→ **Exercise details**:
From the line with "- constructor; [|done]." through the line with "[done|]. exact Hp.", repeat the entries verbatim, both end lines included, and add nothing.
*** The data Section Begins ***
(* ===== verification/JwksFlight.v ===== *)
(** Concurrent key lookups (getKey, src/jwtauth/middleware.go): every call reads
    the cache under the read lock, may decide to fetch, and then joins or leads
    the one flight of the single-flight group. The calls interleave as a step
    relation over the shared cache; each locked section is one step. What is
    shown is which calls may fetch, not that they return. *)

From S2P Require Import Prelude GoText GoJson JwtKeys.

Module flights.
Import jwtkeys.

(** * Calls and worlds *)

(** Where a call is: before its first read; decided to fetch, with the key it
    read and when it read; waiting for the flight, as its leader or not; after
    the flight, with whether the fetch succeeded; about to remember that the kid
    is unknown; answered. *)
Inductive phase :=
| Arrived (kid : string)
| Missed (kid : string) (known : option PublicKey) (readAt : Time)
| Waiting (kid : string) (known : option PublicKey)
| Landed (kid : string) (known : option PublicKey) (ok : bool)
| Absent (kid : string)
| Answered (r : option PublicKey).

(** The clock, the cache, whether a flight is in progress, the calls by number,
    and the fetches so far, the latest first: when each was made, and when the
    call that leads it had read the cache. *)
Record world := {
  now : Time; cache : KeyCache; flying : bool; calls : list phase; fetches : list (Time * Time);
}.

Definition set_call (w : world) (i : nat) (p : phase) : world :=
  {| now := now w; cache := cache w; flying := flying w; calls := <[i := p]> (calls w); fetches := fetches w |}.

(** [jwtauth/middleware.go:688-717] the first read of getKey *)
Definition after_read (cfg : KeyConfig) (w : world) (kid : string) : phase :=
  match classify cfg (cache w) kid (now w) with
  | Found k => Answered (Some k)
  | NotFound => Answered None
  | Refetch => Missed kid (keys (cache w) !! kid) (now w)
  end.

(** [jwtauth/middleware.go:721-724] the flight starts: the attempt is recorded *)
Definition take_off (w : world) (i : nat) (kid : string) (known : option PublicKey) (readAt : Time) : world :=
  {| now := now w; cache := mark_attempt (cache w) (now w); flying := true;
     calls := <[i := Waiting kid known]> (calls w); fetches := (now w, readAt) :: fetches w |}.

(** [jwtauth/middleware.go:725-726] the function of the flight returns
    What fetchJWKS did to the cache, and whether it succeeded. *)
Definition land (cfg : KeyConfig) (w : world) (answer : http_result) : KeyCache * bool :=
  match fetchJWKS cfg (cache w) answer (now w) with
  | Some c => (c, true)
  | None => (cache w, false)
  end.

(** The documented behaviour of the single-flight group (a library): the callers
    that wait for the flight all receive its result, and the next call of Do
    starts a new one. *)
Definition release (ok : bool) (p : phase) : phase :=
  match p with Waiting kid known => Landed kid known ok | _ => p end.
Definition shared (w : world) (r : KeyCache * bool) : world :=
  {| now := now w; cache := r.1; flying := false; calls := release r.2 <$> calls w; fetches := fetches w |}.

(** [jwtauth/middleware.go:727-737] what getKey does after the flight *)
Definition after_flight (w : world) (kid : string) (known : option PublicKey) (ok : bool) : phase :=
  if ok then match keys (cache w) !! kid with Some k => Answered (Some k) | None => Absent kid end
  else Answered known.

(** [jwtauth/middleware.go:738-741] the kid is remembered as unknown *)
Definition remember (cfg : KeyConfig) (w : world) (i : nat) (kid : string) : world :=
  {| now := now w; cache := rememberUnknownKid cfg (cache w) kid (now w); flying := flying w;
     calls := <[i := Answered None]> (calls w); fetches := fetches w |}.

(** A step of one of the calls, or the end of the flight. A call that decided to
    fetch leads a flight, or joins the one in progress. A flight may end at any
    time with any answer of the endpoint or with an error; the time-out of the
    HTTP client rules some of these out. *)
Inductive work (cfg : KeyConfig) : world → world → Prop :=
| Read w i kid : calls w !! i = Some (Arrived kid) → work cfg w (set_call w i (after_read cfg w kid))
| Lead w i kid known t : calls w !! i = Some (Missed kid known t) → flying w = false → work cfg w (take_off w i kid known t)
| Join w i kid known t : calls w !! i = Some (Missed kid known t) → flying w = true → work cfg w (set_call w i (Waiting kid known))
| Land w answer : flying w = true → work cfg w (shared w (land cfg w answer))
| Finish w i kid known ok : calls w !! i = Some (Landed kid known ok) → work cfg w (set_call w i (after_flight w kid known ok))
| Remember w i kid : calls w !! i = Some (Absent kid) → work cfg w (remember cfg w i kid).

(** Any step: time passes, a request arrives, or one of those. *)
Inductive step (cfg : KeyConfig) : world → world → Prop :=
| Tick w d : 0 ≤ d → step cfg w
    {| now := now w + d; cache := cache w; flying := flying w; calls := calls w; fetches := fetches w |}
| Arrive w kid : step cfg w
    {| now := now w; cache := cache w; flying := flying w; calls := calls w ++ [Arrived kid]; fetches := fetches w |}
| Work w w' : work cfg w w' → step cfg w w'.

(** A service that has just started. *)
Definition fresh (t : Time) : world := {| now := t; cache := empty_cache; flying := false; calls := []; fetches := [] |}.

(** * The spacing of the fetches *)

(** Two fetches, the later one first: it was decided a whole interval after the
    earlier one, or before the earlier one had even started. *)
Definition apart (d : Duration) (late early : Time * Time) : Prop := early.1 + d ≤ late.2 ∨ late.2 ≤ early.1.

Definition decided (d : Duration) (fs : list (Time * Time)) (p : phase) : Prop :=
  match p with Missed _ _ t => Forall (λ f, f.1 + d ≤ t ∨ t ≤ f.1) fs | _ => True end.

Record spaced_inv (d : Duration) (w : world) : Prop := {
  inv_attempt : match fetches w with [] => True | f :: _ => lastRefetchAttempt (cache w) = f.1 end;
  inv_past : Forall (λ f, f.1 ≤ match fetches w with [] => now w | g :: _ => g.1 end) (fetches w);
  inv_now : match fetches w with [] => True | g :: _ => g.1 ≤ now w end;
  inv_calls : Forall (decided d (fetches w)) (calls w);
  inv_reads : Forall (λ p, match p with Missed _ _ t => t ≤ now w | _ => True end) (calls w);
  inv_apart : ForallOrdPairs (apart d) (fetches w);
}.

(** A call moves to a phase in which it has decided nothing. *)
Lemma inv_set_call d w i p :
  spaced_inv d w → (∀ kid known t, p ≠ Missed kid known t) → spaced_inv d (set_call w i p).
Proof.
  intros [Ha Hp Hn Hc Hr Hf] Hm. split; try done; apply Forall_insert; try done; by destruct p; try done; edestruct Hm.
Qed.

Lemma inv_read cfg w i kid :
  int64_min < minRefetchInterval cfg → spaced_inv (minRefetchInterval cfg) w →
  spaced_inv (minRefetchInterval cfg) (set_call w i (after_read cfg w kid)).
Proof.
  intros Hd Hinv. unfold after_read. destruct (classify cfg (cache w) kid (now w)) eqn:Hc; [by apply inv_set_call..|].
  apply classify_Refetch in Hc. apply time_Sub_ge_inv in Hc; [|done]. destruct Hinv as [Ha Hp Hn Hcs Hr Hf].
  split; try done; apply Forall_insert; try done. simpl. destruct (fetches w) as [|g l]; [constructor|].
  apply (Forall_impl _ _ _ Hp). intros f Hle. left. lia.
Qed.

Lemma inv_lead d w i kid known t :
  calls w !! i = Some (Missed kid known t) → spaced_inv d w → spaced_inv d (take_off w i kid known t).
Proof.
  intros Hi [Ha Hp Hn Hc Hr Hf]. pose proof (Forall_lookup_1 _ _ _ _ Hc Hi) as Hdec. simpl in Hdec.
  assert (Forall (λ f, f.1 ≤ now w) (fetches w)) as Hpast.
  { destruct (fetches w) as [|g l]; [done|]. apply (Forall_impl _ _ _ Hp). intros f. simpl. lia. }
  split; simpl; try done.
  - by constructor.
  - apply Forall_insert; [|done]. rewrite Forall_lookup in *. intros j p Hj. specialize (Hc j p Hj). specialize (Hr j p Hj).
    destruct p; try done. constructor; [by right|done].
  - by apply Forall_insert.
  - constructor; [|done]. apply (Forall_impl _ _ _ Hdec). unfold apart. simpl. done.
Qed.

Lemma inv_land cfg d w answer : spaced_inv d w → spaced_inv d (shared w (land cfg w answer)).
Proof.
  intros [Ha Hp Hn Hc Hr Hf]. split; simpl; try done.
  - unfold land. destruct (fetchJWKS _ _ _ _) as [c|] eqn:He; [|done]. simpl. by rewrite (fetchJWKS_attempt _ _ _ _ _ He).
  - apply Forall_fmap, (Forall_impl _ _ _ Hc). by intros [].
  - apply Forall_fmap, (Forall_impl _ _ _ Hr). by intros [].
Qed.

Lemma step_spaced cfg w w' :
  int64_min < minRefetchInterval cfg → spaced_inv (minRefetchInterval cfg) w → step cfg w w' →
  spaced_inv (minRefetchInterval cfg) w'.
Proof.
  intros Hd Hinv. destruct 1 as [w d' Hd'|w kid|w w' Hw].
  - destruct Hinv as [Ha Hp Hn Hc Hr Hf]. split; simpl; try done.
    + destruct (fetches w); [done|]. exact Hp.
    + destruct (fetches w); [done|]. lia.
    + apply (Forall_impl _ _ _ Hr). intros []; lia.
  - destruct Hinv as [Ha Hp Hn Hc Hr Hf]. split; simpl; try done; apply Forall_app; split; try done; by repeat constructor.
  - destruct Hw as [w i kid Hi|w i kid known t Hi _|w i kid known t Hi _|w answer _|w i kid known ok Hi|w i kid Hi].
    + by apply inv_read.
    + by apply inv_lead.
    + by apply inv_set_call.
    + by apply inv_land.
    + apply inv_set_call; [done|]. intros. unfold after_flight. destruct ok; [|done]. by destruct (_ !! kid).
    + destruct Hinv as [Ha Hp Hn Hc Hr Hf]. split; simpl; try done; by apply Forall_insert.
Qed.

(** C25: only a call that had already looked can repeat a fetch. In every
    interleaving of lookups, of any two outbound fetches the later one was led by
    a call that read the cache either a whole minRefetchInterval after the
    earlier fetch, or before the earlier fetch was made: a call that looks during
    the interval never causes one. *)
Theorem fetches_are_decided_apart (cfg : KeyConfig) (t : Time) (w : world) (pre mid post : list (Time * Time))
    (late early : Time * Time) :
  int64_min < minRefetchInterval cfg → rtc (step cfg) (fresh t) w →
  fetches w = pre ++ late :: mid ++ early :: post →
  early.1 + minRefetchInterval cfg ≤ late.2 ∨ late.2 ≤ early.1.
Proof.
  intros Hd Hr Hf. assert (spaced_inv (minRefetchInterval cfg) w) as [_ _ _ _ _ Hap].
  { revert Hr. apply (rtc_ind_r (λ w, spaced_inv (minRefetchInterval cfg) w)).
    - split; try done; constructor.
    - intros x y _ Hs Hx. by eapply step_spaced. }
  rewrite Hf in Hap. clear Hf. induction pre as [|f pre IH]; simpl in Hap; [|apply IH; by inversion Hap].
  inversion Hap as [|? ? Hall _]; subst. rewrite Forall_app, Forall_cons in Hall. exact (proj1 (proj2 Hall)).
Qed.

(** * Two calls that looked at the same time *)

Module sample.

Definition t0 : Time := time_Unix 1000.
Definition start : world :=
  {| now := t0; cache := empty_cache; flying := false; calls := [Arrived "a"; Arrived "b"]; fetches := [] |}.

(** Both calls look and miss; one fetches, without success, and returns; then
    the other one is scheduled again. *)
Definition looked : world :=
  let w := set_call start 0 (after_read demo_cfg start "a") in set_call w 1 (after_read demo_cfg w "b").
Definition returned : world :=
  let w := take_off looked 0 "a" None t0 in
  let w := shared w (land demo_cfg w HttpErr) in
  set_call w 0 (after_flight w "a" None false).
Definition later : world :=
  {| now := now returned + Second; cache := cache returned; flying := flying returned; calls := calls returned;
     fetches := fetches returned |}.
Definition again : world := take_off later 1 "b" None t0.

Lemma again_reachable : rtc (step demo_cfg) (fresh t0) again.
Proof.
  eapply rtc_l; [apply (Arrive _ _ "a")|]. eapply rtc_l; [apply (Arrive _ _ "b")|].
  eapply rtc_l; [apply Work, (Read _ _ 0 "a"); reflexivity|]. eapply rtc_l; [apply Work, (Read _ _ 1 "b"); reflexivity|].
  eapply rtc_l; [apply Work, (Lead _ looked 0 "a" None t0); vm_compute; reflexivity|].
  eapply rtc_l; [apply Work, (Land _ _ HttpErr); reflexivity|].
  eapply rtc_l; [apply Work, (Finish _ _ 0 "a" None false); vm_compute; reflexivity|].
  eapply rtc_l; [apply (Tick _ returned Second); vm_compute; discriminate|].
  eapply rtc_l; [apply Work, (Lead _ later 1 "b" None t0); vm_compute; reflexivity|]. apply rtc_refl.
Qed.

(** Two fetches one second apart, with a minimum interval of fifteen: the second
    call does not look again when the flight it leads begins. *)
Theorem concurrent_misses_fetch_twice :
  rtc (step demo_cfg) (fresh t0) again ∧ minRefetchInterval demo_cfg = 15 * Second ∧
  fetches again = [(t0 + Second, t0); (t0, t0)].
Proof. split; [exact again_reachable|]. vm_compute. done. Qed.

Lemma fetches_are_decided_apart_witness :
  fetches again = [] ++ (t0 + Second, t0) :: [] ++ (t0, t0) :: [] ∧
  ((t0, t0).1 + 15 * Second ≤ (t0 + Second, t0).2 ∨ (t0 + Second, t0).2 ≤ (t0, t0).1).
Proof.
  assert (fetches again = [] ++ (t0 + Second, t0) :: [] ++ (t0, t0) :: []) as Hf by (vm_compute; reflexivity).
  split; [exact Hf|].
  apply (fetches_are_decided_apart demo_cfg t0 again [] [] [] (t0 + Second, t0) (t0, t0));
    [vm_compute; reflexivity|exact again_reachable|exact Hf].
Defined.

End sample.

End flights.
*** The data Section Ends ***
→ **Result of the task**:
  - constructor; [|done]. apply (Forall_impl _ _ _ Hdec). unfold apart. simpl. done.
Qed.

Lemma inv_land cfg d w answer : spaced_inv d w → spaced_inv d (shared w (land cfg w answer)).
Proof.
  intros [Ha Hp Hn Hc Hr Hf]. split; simpl; try done.
  - unfold land. destruct (fetchJWKS _ _ _ _) as [c|] eqn:He; [|done]. simpl. by rewrite (fetchJWKS_attempt _ _ _ _ _ He).
  - apply Forall_fmap, (Forall_impl _ _ _ Hc). by intros [].
  - apply Forall_fmap, (Forall_impl _ _ _ Hr). by intros [].
Qed.

Lemma step_spaced cfg w w' :
  int64_min < minRefetchInterval cfg → spaced_inv (minRefetchInterval cfg) w → step cfg w w' →
  spaced_inv (minRefetchInterval cfg) w'.
Proof.
  intros Hd Hinv. destruct 1 as [w d' Hd'|w kid|w w' Hw].
  - destruct Hinv as [Ha Hp Hn Hc Hr Hf]. split; simpl; try done.
    + destruct (fetches w); [done|]. exact Hp.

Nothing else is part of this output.